ACTIVITY
Each line from the start of the entries through the line that contains "(** [fmt.Errorf(pre +" should be output exactly, please.

GIVEN ENTRIES
(** * ankitui: the review state machine, the AnkiConnect client and the view

    A shallow embedding of [main.go].  The Bubble Tea program is a pure
    [Update] function from a model and a message to a model and a command,
    a [View] function from a model to a frame, and two commands that talk
    to AnkiConnect over HTTP.  The libraries the program calls (net/http,
    encoding/json, lipgloss) are taken as records of functions; the Go
    runtime's choice of a map iteration order is taken as an argument of
    [View]. *)

From Stdlib Require Import ZArith String Ascii DecimalString DecimalPos DecimalZ Floats Lia.
From stdpp Require Import base option list gmap strings relations sorting.

Local Open Scope string_scope.
Local Open Scope Z_scope.

(** ** Go basics *)

Module Go.

(** [int] is 64 bits wide; [++] wraps around. *)
Definition intMax : Z := 2 ^ 63 - 1.
Definition intMin : Z := - 2 ^ 63.
Definition wrap_int (z : Z) : Z := (z + 2 ^ 63) mod 2 ^ 64 - 2 ^ 63.
Definition incr (i : Z) : Z := wrap_int (i + 1).

(** [len(s)] of a slice. *)
Definition len {A} (s : list A) : Z := Z.of_nat (length s).

(** A call either returns or panics. *)
Inductive outcome (A : Type) : Type :=
| Ret (a : A)
| Panic (msg : string).
Arguments Ret {A} a.
Arguments Panic {A} msg.

(** [s[i]]: a run-time panic outside [0, len(s)). *)
Definition index {A} (s : list A) (i : Z) : outcome A :=
  if (0 <=? i) && (i <? len s) then
    match s !! Z.to_nat i with
    | Some x => Ret x
    | None => Panic "index out of range"
    end
  else Panic "index out of range".

(** The [error] interface: a plain error, or one built by [fmt.Errorf]
    with [%w], which keeps the wrapped error next to the whole text. *)
Inductive error : Type :=
| errorString (s : string)
| wrapError (msg : string) (err : error).

Definition Error (e : error) : string :=
  match e with
  | errorString s => s
  | wrapError msg _ => msg
  end.

Definition Unwrap (e : error) : option error :=
  match e with
  | errorString _ => None
  | wrapError _ err => Some err
  end.

(** [fmt.Errorf(pre + "%w" + post, err)] *)
Definition Errorf_w (pre : string) (err : error) (post : string) : error :=
  wrapError (pre +:+ Error err +:+ post) err.

(** [%d] of an int. *)
Definition itoa (z : Z) : string := NilZero.string_of_int (Z.to_int z).

(** The line feed and the double quote, which a literal cannot hold. *)
Definition nl : string := String (ascii_of_nat 10) EmptyString.
Definition dq : string := String (ascii_of_nat 34) EmptyString.

(** [strconv.Atoi]: an optional sign and decimal digits, within [int]. *)
Definition is_digit (c : ascii) : bool :=
  let n := Z.of_N (N_of_ascii c) in (48 <=? n) && (n <=? 57).

Fixpoint digits (s : string) (acc : Z) : option Z :=
  match s with
  | EmptyString => Some acc
  | String c s' =>
      if is_digit c
      then digits s' (10 * acc + (Z.of_N (N_of_ascii c) - 48))
      else None
  end.

Definition NumError (s why : string) : error :=
  errorString ("strconv.Atoi: parsing " +:+ dq +:+ s +:+ dq +:+ ": " +:+ why).

Definition Atoi (s : string) : Z * option error :=
  let '(neg, body) :=
    match s with
    | String c s' =>
        if Ascii.eqb c "-" then (true, s')
        else if Ascii.eqb c "+" then (false, s')
        else (false, s)
    | EmptyString => (false, s)
    end in
  match body with
  | EmptyString => (0, Some (NumError s "invalid syntax"))
  | _ =>
      match digits body 0 with
      | None => (0, Some (NumError s "invalid syntax"))
      | Some n =>
          let v := if neg then - n else n in
          if v <? intMin then (intMin, Some (NumError s "value out of range"))
          else if intMax <? v then (intMax, Some (NumError s "value out of range"))
          else (v, None)
      end
  end.

End Go.
Import Go.

(** ** lipgloss *)

Module lipgloss.

Inductive Position := Center.

(** A style is the set of attributes the builder calls of [newStyles]
    set on it. *)
Record Style := mkStyle {
  bold : bool;
  foreground : option string;
  background : option string;
  padding : Z * Z * Z * Z;        (* top, right, bottom, left *)
  marginRight : Z;
  border : option string;
  borderForeground : option string;
  width : option Z;
  align : option Position
}.

Definition NewStyle : Style :=
  mkStyle false None None (0, 0, 0, 0) 0 None None None None.

Definition Bold (b : bool) (s : Style) : Style :=
  mkStyle b (foreground s) (background s) (padding s) (marginRight s)
          (border s) (borderForeground s) (width s) (align s).
Definition Foreground (c : string) (s : Style) : Style :=
  mkStyle (bold s) (Some c) (background s) (padding s) (marginRight s)
          (border s) (borderForeground s) (width s) (align s).
Definition Background (c : string) (s : Style) : Style :=
  mkStyle (bold s) (foreground s) (Some c) (padding s) (marginRight s)
          (border s) (borderForeground s) (width s) (align s).
Definition Padding (v h : Z) (s : Style) : Style :=
  mkStyle (bold s) (foreground s) (background s) (v, h, v, h) (marginRight s)
          (border s) (borderForeground s) (width s) (align s).
Definition PaddingTop (t : Z) (s : Style) : Style :=
  let '(_, r, b, l) := padding s in
  mkStyle (bold s) (foreground s) (background s) (t, r, b, l) (marginRight s)
          (border s) (borderForeground s) (width s) (align s).
Definition MarginRight (n : Z) (s : Style) : Style :=
  mkStyle (bold s) (foreground s) (background s) (padding s) n
          (border s) (borderForeground s) (width s) (align s).
Definition Border (b : string) (s : Style) : Style :=
  mkStyle (bold s) (foreground s) (background s) (padding s) (marginRight s)
          (Some b) (borderForeground s) (width s) (align s).
Definition BorderForeground (c : string) (s : Style) : Style :=
  mkStyle (bold s) (foreground s) (background s) (padding s) (marginRight s)
          (border s) (Some c) (width s) (align s).
Definition Width (w : Z) (s : Style) : Style :=
  mkStyle (bold s) (foreground s) (background s) (padding s) (marginRight s)
          (border s) (borderForeground s) (Some w) (align s).
Definition Align (p : Position) (s : Style) : Style :=
  mkStyle (bold s) (foreground s) (background s) (padding s) (marginRight s)
          (border s) (borderForeground s) (width s) (Some p).

(** What the library does with a style and with a column of blocks. *)
Record Terminal := mkTerminal {
  Render : Style → string → string;
  JoinVertical : Position → list string → string
}.

End lipgloss.

(** ** The data of the program *)

Definition ankiConnectURL : string := "http://localhost:8765".

Record Card := mkCard {
  ID : Z;
  Front : string;
  Back : string;
  EaseOptions : gmap Z string
}.

Inductive appState :=
| stateLoading
| stateDisplayingCard
| stateNoCards
| stateError
| stateQuitting.

Global Instance appState_eq_dec : EqDecision appState.
Proof. solve_decision. Defined.

Record styles := mkStyles {
  title : lipgloss.Style;
  status : lipgloss.Style;
  card : lipgloss.Style;
  front : lipgloss.Style;
  back : lipgloss.Style;
  prompt : lipgloss.Style;
  error_ : lipgloss.Style;
  button : lipgloss.Style
}.

Record model := mkModel {
  cards : list Card;
  currentCardIndex : Z;
  showBack : bool;
  state : appState;
  err : option error;
  model_ankiConnectURL : string;
  quitting : bool;
  model_styles : styles
}.

(** Field assignments [m.f = v]. *)
Definition set_cards (v : list Card) (m : model) : model :=
  mkModel v (currentCardIndex m) (showBack m) (state m) (err m)
          (model_ankiConnectURL m) (quitting m) (model_styles m).
Definition set_currentCardIndex (v : Z) (m : model) : model :=
  mkModel (cards m) v (showBack m) (state m) (err m)
          (model_ankiConnectURL m) (quitting m) (model_styles m).
Definition set_showBack (v : bool) (m : model) : model :=
  mkModel (cards m) (currentCardIndex m) v (state m) (err m)
          (model_ankiConnectURL m) (quitting m) (model_styles m).
Definition set_state (v : appState) (m : model) : model :=
  mkModel (cards m) (currentCardIndex m) (showBack m) v (err m)
          (model_ankiConnectURL m) (quitting m) (model_styles m).
Definition set_err (v : error) (m : model) : model :=
  mkModel (cards m) (currentCardIndex m) (showBack m) (state m) (Some v)
          (model_ankiConnectURL m) (quitting m) (model_styles m).
Definition set_quitting (v : bool) (m : model) : model :=
  mkModel (cards m) (currentCardIndex m) (showBack m) (state m) (err m)
          (model_ankiConnectURL m) v (model_styles m).

(** Messages.  A key message is known to [Update] by its [String()]. *)
Inductive Msg :=
| KeyMsg (key : string)
| cardsLoadedMsg (cs : list Card)
| errMsg (e : error)
| cardAnsweredMsg (cardID ease : Z)
| otherMsg.

(** Commands: what [Update] hands back to the runtime ([nil] is [None]). *)
Inductive Cmd :=
| Quit
| fetchDueCards
| answerCard (cardID ease : Z).

Definition newStyles : styles :=
  let open := lipgloss.NewStyle in
  {| title := lipgloss.Padding 0 1 (lipgloss.Foreground "#7D56F4" (lipgloss.Bold true open));
     status := lipgloss.Padding 0 1 (lipgloss.Foreground "#888888" open);
     card := lipgloss.Align lipgloss.Center (lipgloss.Width 60 (lipgloss.Padding 1 2
               (lipgloss.BorderForeground "#6243A6" (lipgloss.Border "rounded" open))));
     front := lipgloss.Padding 0 1 (lipgloss.Foreground "#FFFFFF" (lipgloss.Bold true open));
     back := lipgloss.Padding 0 1 (lipgloss.Foreground "#DDDDDD" open);
     prompt := lipgloss.PaddingTop 1 (lipgloss.Foreground "#AAAAAA" open);
     error_ := lipgloss.Padding 0 1 (lipgloss.Bold true (lipgloss.Foreground "#FF0000" open));
     button := lipgloss.MarginRight 1 (lipgloss.Padding 0 1
                 (lipgloss.Background "#5A56E0" (lipgloss.Foreground "#FFFFFF" open))) |}.

Definition InitialModel : model :=
  {| cards := [];
     currentCardIndex := 0;
     showBack := false;
     state := stateLoading;
     err := None;
     model_ankiConnectURL := ankiConnectURL;
     quitting := false;
     model_styles := newStyles |}.

(** [Init] starts the fetch. *)
Definition Init (m : model) : option Cmd := Some fetchDueCards.

(** ** Update *)

Definition key_in (k : string) (ks : list string) : bool :=
  existsb (String.eqb k) ks.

EXERCISE RESULT
(** * ankitui: the review state machine, the AnkiConnect client and the view

    A shallow embedding of [main.go].  The Bubble Tea program is a pure
    [Update] function from a model and a message to a model and a command,
    a [View] function from a model to a frame, and two commands that talk
    to AnkiConnect over HTTP.  The libraries the program calls (net/http,
    encoding/json, lipgloss) are taken as records of functions; the Go
    runtime's choice of a map iteration order is taken as an argument of
    [View]. *)

From Stdlib Require Import ZArith String Ascii DecimalString DecimalPos DecimalZ Floats Lia.
From stdpp Require Import base option list gmap strings relations sorting.

Local Open Scope string_scope.
Local Open Scope Z_scope.

(** ** Go basics *)

Module Go.

(** [int] is 64 bits wide; [++] wraps around. *)
Definition intMax : Z := 2 ^ 63 - 1.
Definition intMin : Z := - 2 ^ 63.
Definition wrap_int (z : Z) : Z := (z + 2 ^ 63) mod 2 ^ 64 - 2 ^ 63.
Definition incr (i : Z) : Z := wrap_int (i + 1).

(** [len(s)] of a slice. *)
Definition len {A} (s : list A) : Z := Z.of_nat (length s).

(** A call either returns or panics. *)
Inductive outcome (A : Type) : Type :=
| Ret (a : A)
| Panic (msg : string).
Arguments Ret {A} a.
Arguments Panic {A} msg.

(** [s[i]]: a run-time panic outside [0, len(s)). *)
Definition index {A} (s : list A) (i : Z) : outcome A :=
  if (0 <=? i) && (i <? len s) then
    match s !! Z.to_nat i with
    | Some x => Ret x
    | None => Panic "index out of range"
    end
  else Panic "index out of range".

(** The [error] interface: a plain error, or one built by [fmt.Errorf]
    with [%w], which keeps the wrapped error next to the whole text. *)
Inductive error : Type :=
| errorString (s : string)
| wrapError (msg : string) (err : error).

Definition Error (e : error) : string :=
  match e with
  | errorString s => s
  | wrapError msg _ => msg
  end.

Definition Unwrap (e : error) : option error :=
  match e with
  | errorString _ => None
  | wrapError _ err => Some err
  end.

(** [fmt.Errorf(pre + "%w" + post, err)] *)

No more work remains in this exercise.